Definition
An aircraft pitch and bank position in which the longitudinal axis is parallel to the horizon and the wings are not banked, producing neither a climb, descent, nor turn when held in stable air.
Plain English
The nose is on the horizon and the wings are even, so the aircraft is flying flat rather than climbing, descending, or turning.
Context Anchor
Used in instrument flying and thunderstorm-encounter guidance, especially when the pilot is told to maintain control in turbulence without chasing every instrument movement.
Derivation
From Latin libella, a carpenter's level — a tool that shows when something is flat relative to the horizon.
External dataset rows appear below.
(** [OutboxRepository.get] finds nothing exactly when there is no row. *)
Lemma outbox_get_inv id d o d' :
  Outbox.get id d = (Ok o, d') → d' = d ∧ (o = None ↔ outbox_events d !! id = None).
Proof.
  unfold Outbox.get, select_outbox_record. rewrite bind_sql_get. cbn.
  destruct (outbox_events d !! id) as [r|]; intros H.
  - apply bind_Ok_inv in H as (c & d1 & Hc & H). apply ret_Ok_inv in H as [-> ->]. split; [|done].
    destruct (ob_correlation_id r); [by apply ret_Ok_inv in Hc as [_ ->]|].
    destruct (ob_memorial_id r) as [m|]; [|by apply ret_Ok_inv in Hc as [_ ->]].
    pose proof (correlation_state m None d) as Hs. by rewrite Hc in Hs.
  - apply ret_Ok_inv in H as [-> ->]. done.
Qed.

Lemma handle_body_front event id now d b d' :
  handle_body redact_text boundary_hook event id now d = (Ok b, d') →
  (b = false ∧ d' = d) ∨
  ∃ q res, decision_at d id = Some (mkRecord q (Some res)) ∧ is_supported (Some (mkRecord q (Some res))) = true ∧
    event_matches event q res = true ∧ outbox_events d !! resume_event_id id = None ∧
    outbox_events d !! cancel_event_id id = None ∧ converge redact_text boundary_hook q res now d = (Ok b, d').
Proof.
  intros H. unfold handle_body in H. apply bind_Ok_inv in H as (o & d1 & Hg & H).
  apply get_Ok_inv in Hg as [-> Hg].
  destruct o as [[q [res|]]|]; [|apply ret_Ok_inv in H as [-> ->]; by left..].
  destruct (Hg _ eq_refl) as [Hat _].
  destruct (is_supported (Some (mkRecord q (Some res)))) eqn:Hsup; cbn [negb] in H;
    [|apply ret_Ok_inv in H as [-> ->]; by left].
  step_M H. rewrite bind_sql_get in H. apply bind_Ok_inv in H as (st & d1 & Hst & H).
  assert (d1 = d) as ->.
  { destruct (tbl d !! d_memorial_id q); [|done]. step_M Hst. by apply ret_Ok_inv in Hst as [_ ->]. }
  destruct (is_open st); cbn [negb] in H; [|apply ret_Ok_inv in H as [-> ->]; by left].
  apply bind_Ok_inv in H as (o1 & d1 & H1 & H). apply outbox_get_inv in H1 as [-> H1].
  apply bind_Ok_inv in H as (o2 & d1 & H2 & H).
  destruct o1 as [x|]; cbn [is_some orb] in *.
  { apply ret_Ok_inv in H2 as [-> ->]. apply ret_Ok_inv in H as [-> ->]. by left. }
  apply outbox_get_inv in H2 as [-> H2].
  destruct o2 as [x|]; cbn [is_some] in H; [apply ret_Ok_inv in H as [-> ->]; by left|].
  right. exists q, res. split_and!; try done; [by apply H1|by apply H2].
Qed.

Lemma handle_body_Ok_inv event id now d b d' :
  ledger_inv d → run_inv redact_text d →
  handle_body redact_text boundary_hook event id now d = (Ok b, d') → handled event id now d d' b.
Proof.
  intros Hli Hi [[-> ->]|(q & res & Hat & Hsup & Hm & H1 & H2 & H)]%handle_body_front; [by apply handled_idle|].
  apply converge_Ok_inv in H as (-> & r & s' & a & Hc); try done.
  destruct (is_cancel q res) eqn:Hcan.
  - destruct Hc as (m & row & Hc). by eapply handled_cancelled.
  - destruct Hc as (row & Hc). by eapply handled_resumed.
Qed.

Lemma reads_recovery_now {S} reading : reads (recovery_now (S := S) reading).
Proof. unfold recovery_now. destruct (utcoffset reading); [|auto with py]. unfold checked_instant. auto with py. Qed.

(** The decision an event names, the time a reading gives. *)
Definition named_decision (event : EventEnvelope) : option string :=
  match obj_get (e_payload event) "decision_request_id" with Some (JStr id) => Some id | _ => None end.
Definition instant_of (reading : datetime) : Z := wall reading - default 0 (utcoffset reading).

Lemma handle_settles event reading s :
  quiescent s = true → ledger_inv (committed s) → run_inv redact_text (committed s) →
  settles s (λ b d d', (b = false ∧ d' = d) ∨
                       ∃ id, named_decision event = Some id ∧ handled event id (instant_of reading) d d' b)
    (handle_decision_resolved redact_text boundary_hook event reading s).
Proof.
  intros Hq Hli Hi. unfold handle_decision_resolved, named_decision.
  destruct (negb _); [by split; [|split; [|left]]|].
  destruct (obj_get _ _) as [[]|]; try done.
  apply settles_guarded; [done|auto with py|]. intros _ _.
  apply settles_guarded; [done|apply reads_recovery_now|]. intros now Hnow.
  assert (now = instant_of reading) as ->.
  { unfold recovery_now in Hnow. unfold instant_of. destruct (utcoffset reading); [|done].
    by apply checked_instant_Ok_inv in Hnow as (-> & _). }
  apply settles_uow; [done|]. intros b d' H. right. eexists. split; [done|]. by eapply handle_body_Ok_inv.
Qed.

(** *** The ledger *)

(** The ledger's invariant does not depend on the other tables. *)
Lemma ledger_inv_over d d' :
  execution_attempts d' = execution_attempts d → (∀ m, has_memorial d m = true → has_memorial d' m = true) →
  correlations_ok d' → ledger_inv d → ledger_inv d'.
Proof. intros E Hm Hc []. split; rewrite ?E; eauto. Qed.

Lemma with_state_ledger s' r d :
  run_states d !! rs_memorial_id s' = Some r → ledger_inv d → ledger_inv (with_state s' r d).
Proof.
  intros Hr Hi. apply (ledger_inv_over d); try done. destruct (li_correlations d Hi) as (Ho & Hd & Hs & Ha & Hj & He).
  repeat split; try done. cbn. apply map_Forall_insert_2; [|done]. by apply Hs in Hr.
Qed.

Lemma with_outbox_ledger k event b c d :
  is_identifier c = true → ledger_inv d → ledger_inv (with_outbox k (added_row event b c) d).
Proof.
  intros Hc Hi. apply (ledger_inv_over d); try done. destruct (li_correlations d Hi) as (Ho & Hd & Hs & Ha & Hj & He).
  repeat split; try done. cbn. by apply map_Forall_insert_2.
Qed.

Lemma set_memorial_ledger k m m0 d :
  memorials d !! k = Some m0 → ledger_inv d → ledger_inv (set_memorials (<[k := m]> (memorials d)) d).
Proof.
  intros Hm Hi. apply (ledger_inv_over d); try done; [|apply (li_correlations d Hi)].
  intros x. unfold has_memorial. cbn. rewrite !is_some_true, lookup_insert. by case_decide; simplify_eq; eauto.
Qed.

Lemma put_lease_ledger a l d :
  ledger_inv d → execution_attempts d !! attempt_id (at_lease a) = Some a →
  l = at_lease a ∨ transition (at_lease a) l → ledger_inv (put_lease a l d) ∧ ledger_le d (put_lease a l d).
Proof.
  intros Hi Ha [->|Ht].
  - unfold put_lease. replace (mkAttemptRow _ _) with a by (by destruct a). rewrite insert_id by done. by destruct d.
  - pose proof (put_lease_change d a l Ha Ht). split; [by eapply change_inv|by apply change_le].
Qed.

Lemma active_rows_is d m k r :
  ledger_inv d → execution_attempts d !! k = Some r → a_memorial_id (at_lease r) = m →
  is_active (a_status (at_lease r)) = true → active_rows d m = [r].
Proof.
  intros Hi Hk Hm Ha.
  assert (Hin : r ∈ active_rows d m).
  { apply elem_of_where_rows. split; [by rewrite Hm, bool_decide_eq_true_2, Ha|by exists k]. }
  destruct (active_rows_single d m Hi) as [E|(r' & E & _)]; rewrite E in Hin; [by apply elem_of_nil in Hin|].
  apply list_elem_of_singleton in Hin. by subst.
Qed.

(** A claim on an attempt that is due grants it. *)
Lemma claim_due d m owner t secs fresh k r :
  ledger_inv d → execution_attempts d !! k = Some r → a_memorial_id (at_lease r) = m →
  a_status (at_lease r) = CLAIMABLE → Models.available_at (at_lease r) ≤ t →
  non_blank owner = true → 0 < secs → 0 ≤ t → t + secs * 1000000 < max_instant →
  execution_attempts d !! fresh = None → non_blank fresh = true →
  match memorials d !! m with Some x => is_none (mm_dag_node_id x) | None => true end = true →
  ∃ d', claim m owner (utc_at t) secs fresh d =
    (Ok (Some (granted owner t (t + secs * 1000000) (at_lease r))), d').
Proof.
  intros Hi Hk Hm Hs Hav Ho Hsec Ht Hmax Hf Hfb Hroot.
  assert (Hnb : non_blank m = true).
  { pose proof (li_valid d Hi _ _ Hk). attempt_facts. by subst. }
  destruct (claim_total d m owner t secs fresh Hi Hnb Ho Hsec Ht Hmax Hroot Hf Hfb) as (res & d' & Hcl).
  exists d'. rewrite Hcl. destruct (claim_Ok_inv _ _ _ _ _ _ _ _ Hi Hcl) as (t' & Ht' & _ & _ & Hsp).
  rewrite to_utc_utc_at in Ht' by lia. injection Ht' as <-.
  assert (Er : active_rows d m = [r]) by (eapply active_rows_is; [done..|by rewrite Hs]).
  inversion Hsp; subst; try (rewrite Er in *; simplify_eq); try congruence; try lia.
Qed.

(** Both ends keep the ledger's invariant, when the clock is not behind the
    creation of the attempt. *)
Lemma resumes_ledger q now d d' r s' a row :
  ledger_inv d → resumes q now d d' r s' a row → a_created_at (at_lease a) ≤ now → ledger_inv d' ∧ ledger_le d d'.
Proof.
  intros Hi [[Hr _] [Ha Hl] (_ & Hm & _) _ (b & c & Hc & ->) ->] Hnow. rewrite <-Hm in Hr.
  pose proof (with_state_ledger s' r d Hr Hi) as Hi1.
  destruct (put_lease_ledger a (reopened now (at_lease a)) (with_state s' r d) Hi1 Ha) as [Hi2 Hle].
  { unfold reopened. destruct (bool_decide _) eqn:Hs; [|by left]. bools. right. apply resumed_transition; auto.
    - by eapply (li_valid d).
    - by eapply (li_timed d). }
  split; [by apply with_outbox_ledger|done].
Qed.
Lemma cancels_ledger q now d d' r s' a m row :
  ledger_inv d → cancels q now d d' r s' a m row → a_created_at (at_lease a) ≤ now → ledger_inv d' ∧ ledger_le d d'.
Proof.
  intros Hi [[Hr _] [Ha Hl] [Hmm _] (_ & Hm & _) _ (b & c & Hc & ->) ->] Hnow. unfold live_attempt in Hl. bools.
  rewrite <-Hm in Hr. pose proof (with_state_ledger s' r d Hr Hi) as Hi1.
  destruct (put_lease_ledger a (stopped now (at_lease a)) (with_state s' r d) Hi1 Ha) as [Hi2 Hle].
  { right. apply revoked_transition; auto; [by eapply (li_valid d)|by eapply (li_timed d)]. }
  split; [|done]. apply with_outbox_ledger; [done|].
  exact (set_memorial_ledger (d_memorial_id q) _ m (put_lease a (stopped now (at_lease a)) (with_state s' r d)) Hmm Hi2).
Qed.

(** ** Theorems *)

(** C11. Handling a resolved decision is one transaction. On a connection at rest the
    handler leaves the connection at rest; when it raises, and when it returns False, no
    table has changed. It returns True in exactly two ways, both for a resolved outer-loop
    decision or a decided uncertain effect whose event matches the stored record and was not
    handled before. Either the run goes on: the suspended attempt becomes claimable at the
    current time, one resume event is added, and the run state bound to the decision, if it
    was still waiting for it, executes again at the next version with the decision resolved,
    its side-effect cursor past the effect that was decided and unmoved for an outer-loop
    decision; a state that was already executing with this decision resolved is kept as
    stored, cursor included. Or, when the resolution aborts or rejects, the run state fails,
    the live attempt is revoked, the open root memorial is cancelled and one cancellation
    event is added. Nothing else changes. *)
Theorem recovery_outcome event reading s :
  quiescent s = true → ledger_inv (committed s) → run_inv redact_text (committed s) →
  let '(out, s') := handle_decision_resolved redact_text boundary_hook event reading s in
  quiescent s' = true ∧ lock_depth s' = lock_depth s ∧
  match out with
  | Err _ | Ok false => committed s' = committed s
  | Ok true => ∃ id, named_decision event = Some id ∧
                     handled event id (instant_of reading) (committed s) (committed s') true
  end.
Proof.
  intros Hq Hli Hi. pose proof (handle_settles event reading s Hq Hli Hi) as H.
  destruct (handle_decision_resolved _ _ event reading s) as [[[]|e] s'], H as (H1 & H2 & H3); cbn in *;
    split_and!; try done.
  - by destruct H3 as [[? _]|H3].
  - destruct H3 as [[_ ?]|(id & _ & H3)]; [done|]. by inversion H3.
Qed.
The same idea carries into aviation: the aircraft is 'level' when its reference line sits flat against the horizon.
Why Pilots Care
Maintaining level attitude reduces structural loads and spatial disorientation risk when turbulence or instrument failure occurs inside a thunderstorm.
Grounding Statement
If rough air lifts or drops the airplane, the goal is to keep the wings and nose in the normal level-flight position, not to fight every small movement immediately.
Intuition Check
“Attitude” does not mean mood here; it means the airplane’s position compared with the horizon. “Level” does not mean perfectly frozen at one altitude; it means holding the normal level-flight position.
Example Sentence 1
On entering the thunderstorm, the pilot focused on maintaining a level attitude and accepted the altitude variations caused by updrafts and downdrafts.
Example Sentence 2
During the instrument scan the pilot confirmed level attitude before making any heading change.